The dilemmas that exist include the following:
- Common agreement does not exist on what single word or brief phrase would clarify what holistic aromatherapy entails.
- What body would be given the authority and would hold the confidence by those in the field and society in general to officially decide upon a new term?
- How would that body be chosen?
- The phrase aromatherapy has been in use for over 70 years. In its translated derivatives, is a term that is used worldwide. How would the field go about reducing the confusion that would certainly occur during the long transitional process of converting from the term aromatherapy to another term?

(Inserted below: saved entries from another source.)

Lemma open_ok files hs dp (w : bool) : table_ok files hs -> o_fs dp <> 0 -> chk_share dp (if w then 1 else 0) files = FR_OK -> Z.of_nat (length hs) < 0xFF ->
  exists i files', inc_share dp (if w then 1 else 0) files = (Z.of_nat i + 1, files') /\ (i < length files)%nat /\ is_at dp (entry_at files' i) = true
    /\ table_ok files' ((Z.of_nat i + 1, w) :: hs).
Proof.
  intros T Ho Hc Hlen. destruct (place_ok files hs dp w T Ho Hc) as (i & files1 & E & Hi & H). unfold inc_share. rewrite E.
  assert (forall j x, j <> i -> held j x ((Z.of_nat i + 1, w) :: hs) = held j x hs) as Hother.
  { intros j x Hj. rewrite held_cons. rewrite (proj2 (Z.eqb_neq _ _)) by lia. done. }
  assert (forall j x, (j, x) ∈ (Z.of_nat i + 1, w) :: hs -> 1 <= j <= Z.of_nat (length files)) as Hrange.
  { intros j x [[= -> ->] | Hx]%elem_of_cons; [lia | by apply (tb_range _ _ T j x)]. }
  assert (forall x, held i x ((Z.of_nat i + 1, w) :: hs) = (if Bool.eqb w x then 1 else 0) + held i x hs) as Hown by (intros x; rewrite held_cons, Z.eqb_refl; done).
  pose proof (tb_sem _ _ T i) as Hsem. unfold sem_ok in Hsem. destruct H as [(-> & Ha & -> & Hctr) | (-> & Hb & Hno)].
  - pose proof (proj1 (proj1 (is_at_true _ _) Ha)) as Hfs. assert (blank (entry_at files i) = false) as Hnb by (unfold blank; rewrite Hfs; by apply Z.eqb_neq).
    rewrite Hnb in Hsem. destruct Hsem as [(_ & _ & ?) | (Hw & Hr & Hc1)]; [done |]. pose proof (held_range i false hs).
    cbn [Z.leb Z.compare andb Z.eqb]. rewrite u32_id by (unfold is_u32; lia).
    eexists i, _. split; [done |]. split; [done |]. split; [rewrite entry_insert; by case_bool_decide |].
    apply (update_ok _ hs); try done.
    + intros dp' j Ho' Ha' Hj. rewrite is_at_ctr in Ha'. apply not_true_is_false. intros Hx. apply Hj. by apply (tb_distinct _ _ T j i dp').
    + rewrite !Hown. cbn [Bool.eqb]. unfold sem_ok. change (blank (set_ctr _ (entry_at files i))) with (blank (entry_at files i)). rewrite Hnb. cbn [set_ctr ctr]. lia.
  - rewrite Hb in Hsem. destruct Hsem as [Hr Hw]. set (e := mk_sem (o_fs dp) (o_clu dp) (o_ofs dp) 0).
    assert (entry_at (<[i := e]> files) i = e) as He by (rewrite entry_insert; by case_bool_decide; [| tauto]). rewrite He.
    rewrite list_insert_insert_eq. cbn [ctr e Z.eqb negb]. rewrite andb_false_r. eexists i, _. split; [done |]. split; [done |].
    assert (forall x, is_at dp (set_ctr x e) = true) as Hat by (intros x; by apply is_at_true).
    split; [rewrite entry_insert; by case_bool_decide; [| tauto] |].
    apply (update_ok _ hs); try done.
    + intros dp' j Ho' Ha' Hj. apply not_true_is_false. intros Hx. rewrite is_at_ctr in Ha'. apply is_at_true in Ha' as (A1 & A2 & A3), Hx as (B1 & B2 & B3).
      cbn in A1, A2, A3. specialize (Hno j). apply not_true_iff_false in Hno. apply Hno, is_at_true. split_and!; congruence.
    + rewrite !Hown. unfold sem_ok, blank. cbn [set_ctr sem_fs ctr e]. rewrite (proj2 (Z.eqb_neq _ _)) by done. destruct w; cbn; change (u32 (0 + 1)) with 1; lia.
Qed.
Lemma search_lt name es n : search name es = Some n -> (n < length es)%nat.
Proof.
  revert n. induction es as [| e es IH]; intros n H; cbn [search length] in *; [done |]. repeat case_match; simplify_eq; [lia |].
  apply fmap_Some in H as (m & Hm & ->). specialize (IH m Hm). lia.
Qed.

Lemma entry_byte_slot v v1 dc i j dp : win (fs v1) = view v (dsect (fs v) dc (i / 16)) -> 0 <= j < 32 ->
  entry_byte j (at_entry (fs v) dc i dp) v1 = byte_at (slot v dc i) j.
Proof.
  intros Hw Hj. unfold entry_byte, slot. rewrite Hw. cbn [at_entry d_dir]. change 32%nat with (Z.to_nat 32). rewrite byte_at_take by lia.
  rewrite byte_at_drop by divlia. done.
Qed.

Lemma same_name_slot v v1 dc i dp : win (fs v1) = view v (dsect (fs v) dc (i / 16)) ->
  same_name (at_entry (fs v) dc i dp) v1 = has_name (d_fn dp) (slot v dc i).
Proof.
  intros Hw. unfold same_name, has_name. rewrite (entry_byte_slot v) by (done || (unfold DIR_Attr; lia)). f_equal. unfold slot. rewrite Hw. cbn [at_entry d_dir d_fn].
  by rewrite take_take.
Qed.

(** From the entry [i] on. *)
Lemma find_entry_ok fuel : forall i v sc dc dp, dir_ok v sc dc -> 0 <= i < dir_size (fs v) dc -> dir_size (fs v) dc - i <= Z.of_nat fuel ->
  exists dp' v', still v v' /\ d_sclust dp' = d_sclust dp /\ d_fn dp' = d_fn dp
    /\ match search (d_fn dp) (slot v dc <$> seqZ i (dir_size (fs v) dc - i)) with
       | Some n => find_entry fuel (at_entry (fs v) dc i dp) v = Some (FR_OK, dp', v')
           /\ dp' = at_entry (fs v) dc (i + Z.of_nat n) (set_attr (byte_at (slot v dc (i + Z.of_nat n)) DIR_Attr .& AM_MASK) dp)
           /\ winsect (fs v') = d_sect dp'
       | None => find_entry fuel (at_entry (fs v) dc i dp) v = Some (FR_NO_FILE, dp', v')
       end.
Proof.
  induction fuel as [| fuel IH]; intros i v sc dc dp K Hi Hf; [lia |].
  pose proof (dr_good _ _ _ K) as G. destruct (dsect_range v sc dc i K Hi) as [Hr _].
  rewrite seqZ_cons by lia. rewrite fmap_cons. cbn [search find_entry]. cbn [at_entry d_sect].
  destruct (move_still _ v G Hr) as (v1 & -> & S1 & W1 & E1). change (FR_OK =? FR_OK) with true. cbn [negb]. pose proof (still_dir v v1 sc dc S1 K) as K1.
  rewrite (entry_byte_slot v) by (done || (unfold DIR_Name; lia)). destruct (byte_at (slot v dc i) DIR_Name =? 0).
  { exists (at_entry (fs v) dc i dp), v1. done. }
  rewrite (entry_byte_slot v) by (done || (unfold DIR_Attr; lia)). set (a := byte_at (slot v dc i) DIR_Attr .& AM_MASK).
  change (set_attr a (at_entry (fs v) dc i dp)) with (at_entry (fs v) dc i (set_attr a dp)). rewrite (same_name_slot v) by done.
  change (d_fn (set_attr a dp)) with (d_fn dp). destruct (has_name (d_fn dp) (slot v dc i)).
  { exists (at_entry (fs v) dc i (set_attr a dp)), v1. split; [done |]. split; [done |]. split; [done |]. split; [done |]. rewrite Z.add_0_r. done. }
  rewrite <- (still_at v v1 dc i) by done. rewrite <- (still_size v v1 dc) in Hi, Hf by done. replace (Z.pred (dir_size (fs v) dc - i)) with (dir_size (fs v) dc - (i + 1)) by lia.
  destruct (Z.eq_dec (i + 1) (dir_size (fs v1) dc)) as [Ee | Ee].
  - destruct (dir_next_end false i v1 sc dc (set_attr a dp) K1) as (dp' & v' & -> & S' & _ & Hs & Hn); [lia | done | by left |]. cbn [mbind option_bind].
    change (FR_NO_FILE =? FR_OK) with false. cbv iota. rewrite (still_size v v1) in Ee by done. rewrite seqZ_nil by lia. cbn [fmap list_fmap search].
    exists dp', v'. split; [by apply (still_trans v v1) |]. done.
  - destruct (dir_next_ok false i v1 sc dc (set_attr a dp) K1) as (v2 & -> & S2); [lia | lia |]. cbn [mbind option_bind].
    change (FR_OK =? FR_OK) with true. cbv iota. pose proof (still_trans v v1 v2 S1 S2) as St. pose proof (still_dir v v2 sc dc St K) as K2.
    rewrite (still_at v v1) by done. rewrite <- (still_at v v2) by done. rewrite (still_size v v1), <- (still_size v v2) in * by done.
    destruct (IH (i + 1) v2 sc dc (set_attr a dp) K2) as (dp' & v' & S' & Hs & Hn & Hm); [lia | lia |].
    assert (slot v2 dc <$> seqZ (i + 1) (dir_size (fs v2) dc - (i + 1)) = slot v dc <$> seqZ (Z.succ i) (dir_size (fs v2) dc - (i + 1))) as El.
    { apply list_fmap_ext. intros j x Hx%list_elem_of_lookup_2%elem_of_seqZ. apply (still_slot v v2 sc); try done. rewrite <- (still_size v v2) by done. lia. }
    rewrite El in Hm. change (d_fn (set_attr a dp)) with (d_fn dp) in Hm. exists dp', v'. split; [by apply (still_trans v v2) |]. split; [done |]. split; [done |].
    destruct (search (d_fn dp) _) as [n |] eqn:Es; cbn [fmap option_fmap option_map]; [| done].
    destruct Hm as (Hm & -> & Hw). replace (i + Z.of_nat (S n)) with (i + 1 + Z.of_nat n) by lia.
    assert (0 <= i + 1 + Z.of_nat n < dir_size (fs v) dc) as Hin.
    { apply search_lt in Es. rewrite length_fmap, length_seqZ in Es. rewrite <- (still_size v v2) by done. lia. }
    rewrite (still_slot v v2 sc), !(still_at v v2 dc (i + 1 + Z.of_nat n)) in * by done. split; [exact Hm |]. split; [done |]. exact Hw.
Qed.

Lemma max_entries : Z.of_nat MAX_ENTRIES = 65536.
Proof. unfold MAX_ENTRIES. by rewrite Z2Nat.id. Qed.
#[global] Opaque MAX_ENTRIES.

Lemma dir_size_range v sc dc : dir_ok v sc dc -> 0 < dir_size (fs v) dc <= 65536.
Proof.
  intros K. unfold dir_size, room. pose proof (pow2_range _ (dr_csize _ _ _ K)). destruct dc as [| c dc]; [destruct (dr_root _ _ _ K eq_refl) as (_ & _ & _ & ? & _ & _); lia |].
  cbn [length]. nia.
Qed.

Lemma dir_find_ok v sc dc dp : dir_ok v sc dc -> d_sclust dp = sc ->
  exists dp' v', still v v' /\ d_sclust dp' = d_sclust dp /\ d_fn dp' = d_fn dp
    /\ match search (d_fn dp) (entries v dc) with
       | Some n => dir_find dp v = Some (FR_OK, dp', v')
           /\ dp' = at_entry (fs v) dc (Z.of_nat n) (set_attr (byte_at (slot v dc (Z.of_nat n)) DIR_Attr .& AM_MASK) dp) /\ winsect (fs v') = d_sect dp'
       | None => dir_find dp v = Some (FR_NO_FILE, dp', v')
       end.
Proof.
  intros K Hsc. pose proof (dir_size_range v sc dc K) as Hn. destruct (dir_sdi_ok 0 v sc dc dp K Hsc) as (v1 & E1 & S1); [lia |]. rewrite Z.mul_0_r in E1.
  pose proof (still_dir v v1 sc dc S1 K) as K1. pose proof max_entries as Hm.
  destruct (find_entry_ok MAX_ENTRIES 0 v1 sc dc dp K1) as (dp' & v' & S' & Hs & Hf & H); rewrite ?(still_size v v1) in * by done; try lia.
  clear Hm. rewrite Z.sub_0_r in H.
  replace (slot v1 dc <$> seqZ 0 (dir_size (fs v) dc)) with (entries v dc) in H
    by (rewrite <- (still_entries v v1 sc) by done; unfold entries; by rewrite (still_size v v1)).
  exists dp', v'. split; [by apply (still_trans v v1) |]. split; [done |]. split; [done |]. unfold dir_find. rewrite E1. cbn [mbind option_bind].
  change (FR_OK =? FR_OK) with true. cbn [negb]. rewrite (still_at v v1) in H by done. destruct (search (d_fn dp) (entries v dc)) as [n |] eqn:Es; [| exact H].
  destruct H as (H & -> & Hw). apply search_lt in Es. unfold entries in Es. rewrite length_fmap, length_seqZ in Es.
  rewrite Z.add_0_l, (still_slot v v1 sc), !(still_at v v1 dc (Z.of_nat n)) in * by (done || lia). done.
Qed.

- Instead, would there be a secondary term used by the holistic aromatherapy field to distinguish products and or ingredients as meeting the requisites of the field?
- Would this name change be imposed just on the United States and/or English speaking nations or would it be adopted by other countries, like France, in which the term is much more clearly understood?
- Would a name change also impose a new definition of the field that limits or expands the nature of the field?
Possible Name Choices...
This is a term that is already used primarily by professionals in the field. I often prefer to use the phrase holistic aromatherapy as it helps to differentiate the clouded overuse and misuse of the simple word aromatherapy by the general public. Often, but not always, those who utilize the term holistic aromatherapy are intimately familiar with the history and intended definition of the term aromatherapy.
Essential Oil Therapy
A longer phrase, essential oil therapy, is a bit more clear, but it still does not convey the full scope of aromatic and natural ingredients that are used by those who practice holistic aromatherapy. Other natural aromatic ingredients including herbs and other aromatic plants, and oils distilled by other primarily natural methods such as CO2 Extracts and Absolutes are often used in the practice of holistic aromatherapy as we define it today.